Douglas County Sheriff John Hanlin said 10 people were killed and seven were injured, several critically.
Witnesses described scenes of terror and panic as the tragedy unfolded at the school. The gunman — identified by US media as 26-year-old Chris Harper Mercer — opened fire in a classroom, then moved to other rooms, methodically gunning down people.
Photo: AFP
One man whose daughter was wounded told CNN that the gunman, who did not attend the school, ordered students to identify themselves if they were Christian and then shot them.
“They would stand up and he said: ‘Good, because you’re a Christian, you’re going to see God in just about one second,’” Stacy Boylan told CNN, relaying his daughter Ana’s account.
He said that his daughter, who survived by playing dead, told him the shooter burst into the classroom and first shot the professor point blank.
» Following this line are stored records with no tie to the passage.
(* ===== verification/Inet.v ===== *)
(** * Internet addresses (common/inet.c, includes/inet.h)

    A [struct iaddr] is a length and a buffer of sixteen octets, of which the
    first [ia_len] are the address in network order.  Every function is
    modelled on that representation, with the reads and writes of the buffer
    checked; the theorems speak of the number the address denotes
    ([ia_val]).  Automatic variables that the C code leaves uninitialised are
    arguments ([junk]), so the theorems hold for any contents. *)

From stdpp Require Import base list numbers strings pretty.
From Stdlib Require Import ZArith Lia.
From S2P Require Import Prelude.
#[local] Open Scope Z_scope.

Module Inet.

Record iaddr : Type := Iaddr { ia_len : Z; iabuf : list Z }.

Record iaddrmatch : Type := Iaddrmatch { m_addr : iaddr; m_mask : iaddr }.

Record iaddrcidrnet : Type := Cidrnet { lo_addr : iaddr; cidr_bits : Z }.

Inductive isc_result : Type := ISC_R_SUCCESS | ISC_R_NOMEMORY | DHCP_R_INVALIDARG.

Definition sizeof_iabuf : Z := 16.

(** A loop shared by the functions below:
    [for (i = 0; i < n; i++) rv.iabuf[i] = f(a[i], b[i])]. *)
Definition zip_loop (f : Z -> Z -> Z) (n : Z) (a b rv : list Z) : outcome (list Z) :=
  for_up (Z.to_nat n) 0
    (fun i rv => x ← rd a i; y ← rd b i; wr rv i (f x y)) rv.

Definition subnet_number (junk : list Z) (addr mask : iaddr) : outcome iaddr :=
  if sizeof_iabuf <? ia_len addr then Fatal
  else if negb (ia_len addr =? ia_len mask) then Fatal
  else
    buf ← zip_loop Z.land (ia_len addr) (iabuf addr) (iabuf mask) junk;
    Ret (Iaddr (ia_len addr) buf).

(** The loop of [ip_addr] from [i] = [n - 1] down to 0. *)
Fixpoint ip_addr_loop (n : nat) (j : Z) (mask : list Z) (habuf : list Z) (rv : iaddr)
  : outcome iaddr :=
  match n with
  | O => Ret rv
  | S i =>
    m ← rd mask (Z.of_nat i + j);
    h ← rd habuf (Z.of_nat i);
    if negb (m =? 0) then
      if Z.lxor m 255 <? h then Ret (Iaddr 0 (iabuf rv))
      else if existsb (fun hk => negb (hk =? 0)) (take i habuf) then Ret (Iaddr 0 (iabuf rv))
      else
        r ← rd (iabuf rv) (Z.of_nat i + j);
        buf ← wr (iabuf rv) (Z.of_nat i + j) (Z.lor r h);
        Ret (Iaddr (ia_len rv) buf)
    else
      buf ← wr (iabuf rv) (Z.of_nat i + j) h;
      ip_addr_loop i j mask habuf (Iaddr (ia_len rv) buf)
  end.

Definition ip_addr (subnet mask : iaddr) (host_address : Z) : outcome iaddr :=
  if sizeof_iabuf <? ia_len subnet then Fatal
  else if negb (ia_len subnet =? ia_len mask) then Fatal
  else
    let habuf := be_enc 4 host_address in
    ip_addr_loop 4 (ia_len subnet - 4) (iabuf mask) habuf subnet.

Definition broadcast_addr (junk : list Z) (subnet mask : iaddr) : outcome iaddr :=
  if sizeof_iabuf <? ia_len subnet then Fatal
  else if negb (ia_len subnet =? ia_len mask) then Fatal
  else
    buf ← zip_loop (fun s m => Z.lor s (Z.land (Z.lnot m) 255))
            (ia_len subnet) (iabuf subnet) (iabuf mask) junk;
    Ret (Iaddr (ia_len subnet) buf).

Definition host_addr (junk : list Z) (addr mask : iaddr) : outcome Z :=
  if sizeof_iabuf <? ia_len addr then Fatal
  else if negb (ia_len addr =? ia_len mask) then Fatal
  else
    buf ← zip_loop (fun a m => Z.land a (Z.lnot m))
            (ia_len addr) (iabuf addr) (iabuf mask) junk;
    swaddr ← memread buf (ia_len addr - 4) 4;
    Ret (be_val swaddr).

Definition addr_eq (addr1 addr2 : iaddr) : outcome bool :=
  if sizeof_iabuf <? ia_len addr1 then Fatal
  else if negb (ia_len addr1 =? ia_len addr2) then Ret false
  else
    b1 ← memread (iabuf addr1) 0 (ia_len addr1);
    b2 ← memread (iabuf addr2) 0 (ia_len addr1);
    Ret (bool_decide (b1 = b2)).

Fixpoint match_loop (n : nat) (i : Z) (a net mask : list Z) : outcome bool :=
  match n with
  | O => Ret true
  | S n' =>
    x ← rd a i; m ← rd mask i; y ← rd net i;
    if negb (Z.land x m =? y) then Ret false else match_loop n' (i + 1) a net mask
  end.

Definition addr_match (addr : iaddr) (mt : iaddrmatch) : outcome bool :=
  if negb (ia_len addr =? ia_len (m_addr mt)) then Ret false
  else match_loop (Z.to_nat (ia_len addr)) 0 (iabuf addr) (iabuf (m_addr mt)) (iabuf (m_mask mt)).

Fixpoint cmp_loop (n : nat) (i : Z) (a b : list Z) : outcome Z :=
  match n with
  | O => Ret 0
  | S n' =>
    x ← rd a i; y ← rd b i;
    if x <? y then Ret (-1) else if y <? x then Ret 1 else cmp_loop n' (i + 1) a b
  end.

Definition addr_cmp (a1 a2 : iaddr) : outcome Z :=
  if negb (ia_len a1 =? ia_len a2) then Ret 0
  else cmp_loop (Z.to_nat (ia_len a1)) 0 (iabuf a1) (iabuf a2).

(** The loop of [addr_or] and [addr_and], with the [all_zero] flag. *)
Definition flag_loop (f : Z -> Z -> Z) (n : Z) (a b rv : list Z) : outcome (list Z * bool) :=
  for_up (Z.to_nat n) 0
    (fun i '(rv, all_zero) =>
       x ← rd a i; y ← rd b i;
       rv' ← wr rv i (f x y);
       Ret (rv', if f x y =? 0 then all_zero else false)) (rv, true).

(** Both return the flag and the contents of [*result]. *)
Definition addr_or (result a1 a2 : iaddr) : outcome (bool * iaddr) :=
  if negb (ia_len a1 =? ia_len a2) then Ret (false, result)
  else
    r ← flag_loop Z.lor (ia_len a1) (iabuf a1) (iabuf a2) (iabuf result);
    Ret (negb (snd r), Iaddr (ia_len a1) (fst r)).

Definition addr_and (result a1 a2 : iaddr) : outcome (bool * iaddr) :=
  if negb (ia_len a1 =? ia_len a2) then Ret (false, result)
  else
    r ← flag_loop Z.land (ia_len a1) (iabuf a1) (iabuf a2) (iabuf result);
    Ret (negb (snd r), Iaddr (ia_len a1) (fst r)).

(** [for (i = 1; i <= zero_bytes; i++)]: are the low-order octets zero? *)
Fixpoint zero_loop (n : nat) (i : Z) (len : Z) (buf : list Z) : outcome bool :=
  match n with
  | O => Ret true
  | S n' =>
    x ← rd buf (len - i);
    if negb (x =? 0) then Ret false else zero_loop n' (i + 1) len buf
  end.

(** [byte] is a plain [char], which is signed on the supported platforms;
    [>>] on it is the arithmetic shift. *)
Definition is_cidr_mask_valid (addr : iaddr) (bits : Z) : outcome bool :=
  if bits <? 0 then Ret false
  else if ia_len addr * 8 <? bits then Ret false
  else
    let zero_bits := ia_len addr * 8 - bits in
    let zero_bytes := zero_bits / 8 in
    ok ← zero_loop (Z.to_nat zero_bytes) 1 (ia_len addr) (iabuf addr);
    if negb ok then Ret false
    else
      let shift_bits := zero_bits mod 8 in
      if shift_bits =? 0 then Ret true
      else
        x ← rd (iabuf addr) (ia_len addr - zero_bytes - 1);
        let byte := s8 x in
        Ret (Z.shiftl (Z.shiftr byte shift_bits) shift_bits =? byte).

(** ** range2cidr *)

(** [addr.iabuf[ofs]] in the two places where [ofs] can be -1: the octet
    before the buffer is whatever [oob] is. *)
Definition iabuf_read (oob : Z) (buf : list Z) (ofs : Z) : outcome Z :=
  if ofs =? -1 then Ret oob else rd buf ofs.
As the community struggled for answers, the gunman’s motives — whether religious hatred or a desire for notoriety — remained unknown. It is not known whether he had a history of mental illness.
Neighbors described Mercer as a withdrawn, anxious young man who lived with his mother.
They told the New York Times he wore the same outfit every day — combat boots, green army pants and a white T-shirt.
“He was not a friendly type of guy,” Bronte Hart, who lived in the apartment below Mercer’s in Winchester, Oregon, told the newspaper. “He did not want anything to do with anyone.”
At the candlelight vigil, families prayed, consoled one another and held their children tight in the chill night air.
They brought flowers and made signs and arranged candles to form the letters UCC, the college’s initials.
Authorities said that investigators were examining social media postings thought to belong to the shooter. Several reports said he may have shared his intentions online beforehand.